Horace

> >> You will find that 570 kJ/kg, is close to the bottom
line. Assuming conservation of energy,

> >I disagree, as do the researchers of the report cited
> >yesterday and others who are actively working on this. I
> >hope to get around to typing in some of their findings
later
> >today. You are trying to pigeon-hole this into existing
heat
> >engine technology. It won't fit.

> I'm not trying - conservation of energy fits any
technology ALL BY ITSELF unless that technology provides
free energy.

Again, Horace, you are invoking 'conservation of energy'
where it does not apply. Total energy content can include
much more than *combustion* energy (chemical energy), or
oxidation potentials, etc. Can't you see that?

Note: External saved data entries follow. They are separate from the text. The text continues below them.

(** The precedence theorem at a payload that carries both emails. *)
Lemma extract_user_precedence_witness :
  Auth.arg_email
    (Auth.constructor_arguments Samples.payload_both_emails "t"
       Samples.settings) = Py.JStr "top@example.com"
  /\ exists u,
       Auth.extract_user_from_token Samples.payload_both_emails "t"
         Samples.settings = Errors.Ok u
       /\ Auth.email u = Some "top@example.com".
Proof.
  destruct (extract_user_precedence Samples.payload_both_emails "t"
              Samples.settings) as [H [_ [_ [_ [_ [_ [_ [_ [Hok _]]]]]]]]].
  assert (He : Auth.arg_email
                 (Auth.constructor_arguments Samples.payload_both_emails "t"
                    Samples.settings) = Py.JStr "top@example.com").
  { apply (H "email" Auth.arg_email).
    - simpl. now left.
    - split; vm_compute; reflexivity. }
  split; [exact He|].
  eexists. split; [vm_compute; reflexivity|].
  reflexivity.
Defined.

(** ** Compliance scoring *)

(** ** Floating point *)

Section FloatFacts.
Import PyFloat.
Local Open Scope Q_scope.

Lemma round_half_even_error (q : Q) :
  inject_Z (round_half_even q) - q <= 1 # 2
  /\ q - inject_Z (round_half_even q) <= 1 # 2.
Proof.
  unfold round_half_even.
  pose proof (Qfloor_le q) as Hl. pose proof (Qlt_floor q) as Hu.
  rewrite inject_Z_plus in Hu. change (inject_Z 1) with 1 in Hu.
  destruct (Qcompare (q - inject_Z (Qfloor q)) (1 # 2)) eqn:E.
  - apply Qeq_alt in E. destruct (Z.even (Qfloor q));
      [|rewrite inject_Z_plus; change (inject_Z 1) with 1]; split; lra.
  - apply Qlt_alt in E. split; lra.
  - apply Qgt_alt in E. rewrite inject_Z_plus. change (inject_Z 1) with 1.
    split; lra.
Qed.
(** What the packets delivered in order leave for slot [k]. *)
Lemma last_placed_stream (payload : Z -> list Z) (arrived : Z -> bool)
  (k : Z) (n : nat) :
  forall a : nat,
    (1 <= a)%nat ->
    Z.of_nat (a + n) <= PACKETS_IN_FRAME_CLIPPED + 1 ->
    (forall i, Z.of_nat a <= i < Z.of_nat (a + n) ->
               List.length (payload i) = Z.to_nat UINT16_IN_PACKET) ->
    last_placed k
      (filter (fun p => arrived (packet_num p)) (stream_packets payload a n))
    = if (Z.of_nat a <=? k + 1) && (k + 1 <? Z.of_nat (a + n))
         && arrived (k + 1)
      then Some (payload (k + 1)) else None.
Proof.
  induction n as [|n IH]; intros a Ha Hn Hlen.
  - cbn [stream_packets seq map filter last_placed].
    destruct (Z.leb_spec (Z.of_nat a) (k + 1));
      destruct (Z.ltb_spec (k + 1) (Z.of_nat (a + 0))); cbn; try reflexivity.
    lia.
  - rewrite stream_packets_cons. cbn [filter].
    assert (IH' := IH (S a)).
    replace (S a + n)%nat with (a + S n)%nat in IH' by lia.
    specialize (IH' ltac:(lia) Hn ltac:(intros; apply Hlen; lia)).
    assert (Hslot : slot_of (stream_packet payload (Z.of_nat a))
                    = Z.of_nat a - 1)
      by (apply stream_packet_slot; lia).
    assert (Hpl : placed (payload (Z.of_nat a)) = Some (payload (Z.of_nat a)))
      by (apply placed_full, Hlen; lia).
    change (arrived (packet_num (stream_packet payload (Z.of_nat a))))
      with (arrived (Z.of_nat a)).
    assert (Hleb : k + 1 <> Z.of_nat a ->
                   (Z.of_nat (S a) <=? k + 1) = (Z.of_nat a <=? k + 1)).
    { intros Hne. destruct (Z.leb_spec (Z.of_nat (S a)) (k + 1));
        destruct (Z.leb_spec (Z.of_nat a) (k + 1)); lia || reflexivity. }
    assert (Hsame : k + 1 = Z.of_nat a ->
                    (Z.of_nat (S a) <=? k + 1) = false
                    /\ (Z.of_nat a <=? k + 1) = true
                    /\ (k + 1 <? Z.of_nat (a + S n)) = true).
    { intros He. split; [apply Z.leb_gt; lia|].
      split; [apply Z.leb_le; lia|apply Z.ltb_lt; lia]. }
    clear IH.
    destruct (arrived (Z.of_nat a)) eqn:Harr.
    + cbn [last_placed]. rewrite IH', Hslot.
      change (packet_data (stream_packet payload (Z.of_nat a)))
        with (payload (Z.of_nat a)).
      destruct (Z.eqb_spec (Z.of_nat a - 1) k) as [E|E].
      * destruct (Hsame ltac:(lia)) as [H1 [H2 H3]].
        rewrite H1, H2, H3. cbn [andb].
        replace (k + 1) with (Z.of_nat a) by lia.
        rewrite Harr, Hpl. reflexivity.
      * rewrite (Hleb ltac:(lia)).
        destruct ((Z.of_nat a <=? k + 1) && (k + 1 <? Z.of_nat (a + S n))
                  && arrived (k + 1)); reflexivity.
    + rewrite IH'.
      destruct (Z.eq_dec (k + 1) (Z.of_nat a)) as [E|E].
      * destruct (Hsame E) as [H1 [H2 H3]].
        rewrite H1, H2, H3. cbn [andb]. rewrite E, Harr. reflexivity.
      * rewrite (Hleb E). reflexivity.
Qed.
Lemma randomizeFloors_None (fs : list nat) (rooms : Inventory) (random : Random) :
  (randomizeFloors fs rooms random).1 = None ↔ ∃ f, f ∈ fs ∧ rooms !! f = None.
Proof.
  revert rooms random. induction fs as [|f fs IH]; intros rooms random; simpl.
  { split; [done|]. by intros (f & []%elem_of_nil & _). }
  destruct (rooms !! f) as [arr|] eqn:Hf.
  - destruct (mapRandom arr random) as [arr' random1]. rewrite IH. split.
    + intros (g & Hg & Hnone). exists g. split; [by right|].
      destruct (decide (f = g)) as [->|Hne]; [by rewrite lookup_insert_eq in Hnone|].
      by rewrite lookup_insert_ne in Hnone.
    + intros (g & [->|Hg]%elem_of_cons & Hnone); [congruence|].
      exists g. split; [done|].
      destruct (decide (f = g)) as [->|Hne]; [congruence|].
      by rewrite lookup_insert_ne.
  - split; [|done]. intros _. exists f. split; [by left|done].
Qed.

Lemma layout_dom (rooms : Inventory) : dom (layout rooms) = dom rooms.
Proof. unfold layout. apply dom_fmap_L. Qed.

Lemma visited_numbers (rooms : Inventory) :
  number <$> visited rooms = allFloors ≫= (layout rooms !!!.).
Proof.
  unfold visited. rewrite fmap_bind_list.
  apply Forall_bind_ext, Forall_forall. intros f _.
  unfold layout. rewrite !lookup_total_alt, lookup_fmap.
  by destruct (rooms !! f).
Qed.
(** C2 (as the code has it): in a state of the session whose numeric ids
    are all below [2^53 - 1], [addPrompt] with a [parentId] that resolves
    to a category or a group of kind ['user'] returns an id whose numeric
    value is greater than every numeric id of the forest at the time of the
    call, and after the call [findById] on that id yields a prompt with the
    given label and tags and the body with the placeholder phrases
    stripped. *)
Theorem addPrompt_user_parent_found (st : Library) (label body : string)
    (tags : list string) (pid : string) (parent : PromptEntry) (ev : EvalOutcome) (ts : string) :
  reachable st ->
  (forall y k, In y (flatten (prompts st)) -> JS.parseInt (e_id y) = Some k ->
               JS.ltb k (JS.Finite (2 ^ 53 - 1)) = true) ->
  pid <> EmptyString ->
  findById (prompts st) pid = Some parent ->
  e_type parent <> TPrompt -> e_categoryType parent = Some CUser ->
  exists newId v,
    add_returned (addPrompt st label body tags (Some pid) ev ts) = Some newId /\
    JS.parseInt newId = Some v /\
    (forall y k, In y (flatten (prompts st)) -> JS.parseInt (e_id y) = Some k ->
                 JS.ltb k v = true) /\
    exists y,
      findById (prompts (add_state (addPrompt st label body tags (Some pid) ev ts))) newId
        = Some y /\
      e_type y = TPrompt /\ e_label y = label /\ e_tags y = Some tags /\
      e_prompt y = Some (stripPlaceholders body).
Proof.
  intros Hr Hsafe Hpid Hf Hnt Hct.
  destruct (reachable_loaded st Hr) as [usr [Hp [_ Hn]]].
  set (sys := loadSystemCategories (systemFile st)) in *.
  destruct (getMaxId_bound (prompts st)) as [_ Hmax].
  destruct (getMaxId_safe (prompts st) Hsafe) as [m [Hm Hmr]].
  assert (Hn' : nextId st = JS.Finite (m + 1)).
  { rewrite Hn, Hm. unfold JS.succ. apply ofZ_exact. lia. }
  assert (Hn2 : JS.succ (nextId st) = JS.Finite (m + 2)).
  { rewrite Hn'. unfold JS.succ. replace (m + 1 + 1)%Z with (m + 2)%Z by lia.
    apply ofZ_exact. lia. }
  set (s := JS.numberToString (nextId st)).
  assert (Hs : JS.parseInt s = Some (JS.Finite (m + 1))).
  { unfold s. rewrite Hn'. apply parseInt_numberToString; lia. }
  assert (Fall : fresh_in s (flatten (prompts st))).
  { intros x Hx Hid. specialize (Hmax x (JS.Finite (m + 1)) Hx). rewrite Hid in Hmax.
    specialize (Hmax Hs). rewrite Hm in Hmax. apply num_leb_finite in Hmax. lia. }
  exists s, (JS.Finite (m + 1)). split; [apply addPrompt_returned|]. split; [exact Hs|]. split.
  { intros y k Hy Hk. specialize (Hmax y k Hy Hk). rewrite Hm in Hmax.
    eapply num_leb_ltb_trans; [exact Hmax|]. apply num_ltb_finite. lia. }
  rewrite addPrompt_prompts. rewrite Hp in Hf |- *.
  match goal with
  | |- context [attachPrompt _ _ _ ?np0] =>
      destruct (attachPrompt_user (sys ++ usr) (JS.succ (nextId st)) pid parent np0
                  Hpid Hf Hnt Hct eq_refl)
        as [pre [a [post [gpre [g0 [gpost [Hcats [Hgs [Hg0 Hsave]]]]]]]]]
  end.
  rewrite Hsave.
  rewrite Hp, flatten_convert in Fall.
  rewrite (added_prompt_found sys pre post a gpre gpost g0 _ s).
  - eexists. split; [reflexivity|]. simpl. auto.
  - intros x Hx. apply Fall. apply in_flat_map in Hx as [c [Hc Hx]].
    apply in_flat_map. exists c. split; [apply in_or_app; left|]; assumption.
  - rewrite <- Hcats. exact Fall.
  - exact Hgs.
  - destruct Hg0 as [Hg0|[Hg0 Hid]]; [left; exact Hg0|right; split; [exact Hg0|]].
    rewrite Hid, Hn2. intros E.
    assert (Hs' : JS.parseInt (JS.numberToString (JS.Finite (m + 2)))
                  = Some (JS.Finite (m + 2)))
      by (apply parseInt_numberToString; lia).
    rewrite E, Hs in Hs'. injection Hs' as Hs'. lia.
  - reflexivity.
Qed.
(** [BaseAutomaton.createNewTransition] *)
Definition createNewTransition (a b : State) (symbols : list jsstring)
  (newId : Z) : M unit :=
  ts <- gets transitions ;;
  match find (joins a b) ts with
  | Some existingTransition =>
      let existingSymbols := symbolsOf existingTransition in
      let newSymbols :=
        filter (fun c => negb (includes existingSymbols c)) symbols in
      if (0 <? List.length newSymbols)%nat then
        modify (fun s => setTransitions
                  (updateFirst (joins a b)
                     (setSymbol (join commaSpace (existingSymbols ++ newSymbols)))
                     (transitions s)) s)
      else throw DuplicateSymbol
  | None => placeAndPush a b symbols newId
  end.

(** [BaseAutomaton.confirmTransition].  [transitionInput] is the text of the
    dialog, [a], [b] and [editingTransition] are [pendingTransitionData]
    (the transition being edited is given by its position in
    [this.transitions]), [newId] is what [Date.now() + Math.random()]
    yields. *)
Definition confirmTransition (transitionInput : jsstring) (a b : State)
  (editingTransition : option nat) (newId : Z) : M Outcome :=
  let input := trim transitionInput in
  match input with
  | [] => ret (Alert NoSymbolEntered)
  | _ =>
    let symbols := parseSymbols input in
    if (List.length symbols =? 0)%nat then ret (Alert NoValidSymbols) else
    caught <- tryCatch (validateTransition a b symbols ;; ret None)
                       (fun e => ret (Some e)) ;;
    match caught with
    | Some e => ret (Alert e)
    | None =>
        match editingTransition with
        | Some i =>
            modify (fun s => setTransitions
                      (updateAt i (setSymbol (join commaSpace symbols))
                                (transitions s)) s)
        | None => createNewTransition a b symbols newId
        end ;;
        ret Completed
    end
  end.

(** [BaseAutomaton.deleteState] *)
Definition deleteState (st : State) : M unit :=
  modify (fun s => setStates
            (filter (fun q => negb (id q =? id st)%Z) (states s)) s) ;;
  modify (fun s => setTransitions
            (filter (fun t => negb (id (from t) =? id st)%Z
                              && negb (id (to t) =? id st)%Z)
                    (transitions s)) s) ;;
  start <- gets startState ;;
  match start with
  | Some q => if (id q =? id st)%Z then modify (setStartState None) else ret tt
  | None => ret tt
  end ;;
  modify (setSelectedState None).

End Modular.

(* ===================================================================== *)
(** * main.js: the self-contained class [DFASimulator] *)
(* ===================================================================== *)

Module Monolith.

(** [DFASimulator.confirmTransition] of main.js *)
Definition confirmTransition (transitionInput : jsstring) (a b : State)
  (editingTransition : option nat) (newId : Z) : M Outcome :=
  let input := trim transitionInput in
  match input with
  | [] => ret (Alert NoSymbolEntered)
  | _ =>
    let symbols := parseSymbols input in
    if (List.length symbols =? 0)%nat then ret (Alert NoValidSymbols) else
    if negb (forallb (fun c => (List.length c =? 1)%nat) symbols)
    then ret (Alert InvalidSymbol) else
    match editingTransition with
    | Some i =>
        modify (fun s => setTransitions
                  (updateAt i (setSymbol (join commaSpace symbols))
                            (transitions s)) s) ;;
        ret Completed
    | None =>
        ts <- gets transitions ;;
        match find (joins a b) ts with
        | Some existingTransition =>
            let existingSymbols := symbolsOf existingTransition in
            let newSymbols :=
              filter (fun c => negb (includes existingSymbols c)) symbols in
            if (0 <? List.length newSymbols)%nat then
              modify (fun s => setTransitions
                        (updateFirst (joins a b)
                           (setSymbol (join commaSpace (existingSymbols ++ newSymbols)))
                           (transitions s)) s) ;;
              ret Completed
            else ret (Alert DuplicateSymbol)
        | None =>
            match find (fun c => match find (carriesFrom a c) ts with
                                 | Some _ => true
                                 | None => false
                                 end) symbols with
            | Some c => ret (Alert (DeterminismViolation (label a) c))
            | None => placeAndPush a b symbols newId ;; ret Completed
            end
        end
    end
  end.

(** [DFASimulator.confirmDelete] of main.js *)
Definition confirmDelete : M unit :=
  selT <- gets selectedTransition ;;
  selS <- gets selectedState ;;
  match selT, selS with
  | Some sel, _ =>
      modify (fun s => setTransitions
                (updateFirst
                   (fun t => (id (from t) =? id (to sel))%Z
                             && (id (to t) =? id (from sel))%Z
                             && match offset t with
                                | Some o => negb (o =? 0)%Z
                                | None => false
                                end)
                   (fun t => mkTransition (tid t) (from t) (to t) (symbol t)
                                          (Some 0%Z) (Some 0%Z))
                   (transitions s)) s) ;;
      modify (fun s => setTransitions
                (filter (fun t => negb (tid t =? tid sel)%Z) (transitions s)) s) ;;
      modify (setSelectedTransition None)
  | None, Some st =>
      modify (fun s => setStates
                (filter (fun q => negb (id q =? id st)%Z) (states s)) s) ;;
      modify (fun s => setTransitions
                (filter (fun t => negb (id (from t) =? id st)%Z
                                  && negb (id (to t) =? id st)%Z)
                        (transitions s)) s) ;;
      start <- gets startState ;;
      match start with
      | Some q => if (id q =? id st)%Z then modify (setStartState None) else ret tt
      | None => ret tt
      end ;;
      modify (setSelectedState None)
  | None, None => ret tt
  end.

End Monolith.

(* ===================================================================== *)
(** * dfaSimulator.js: the step debugger *)
(* ===================================================================== *)

(** The four object literals that [startStepDebug] pushes. *)

Definition initialStep (currentState : State) (input : jsstring) : Step :=
  mkStep 0 currentState None None input
         (str "Starting at state " ++ label currentState)%list
         None None None.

If you were to set up an experiment, like at they did at
Sandia, where they use a bunch of brittle ceramic blades set
in circular arrays, and then they fracture the center piece
by using say one kJ or energy... BUT this small explosion
sets up a shock wave from one mechanical failure, and  then
works it way quickly out to the circumference, releasing
1000 kJ of net energy, then is energy conserved?

The answer is yes, it is conserved because, even though we
had ZERO net energy, so-called, at the start - in the fully
oxidized ceramic - we did not account for the *strain
energy* held in the brittle material.

This simply does not show up in a kJ/kg accounting of
chemical energy. The strain energy involved in breaking
hydrogen bonds of solids like clathrates is on a par with
chemical energy found in combustion, but it is NEVER
accounted for in BTUs because that figure is based solely on
chemical energy....

Now do you get it?

Jones

Not to mention, the technology I am describing might indeed
provide some free energy via the Casimir force (or the
beta-aether) which is arguably the force holding all of
those stiff hydrogen bonds in place in a clathrate lattice
which has a "particulate" of a certain size, which is the
size where the Casimir is optimized. My hypothesis is that
this exact size in known to science, and is what we call the
*Forster radius.* If we can maintain ice or clathrate
particulates at this exact size, then their brittle
mechanical failure, coincident with a chemical explosion,
will indeed provide what you are calling an apparent
violation of conservation of energy. The energy is there,
however, from the start but it is energy which we are not
used to accounting for in thermodynamics.

More later...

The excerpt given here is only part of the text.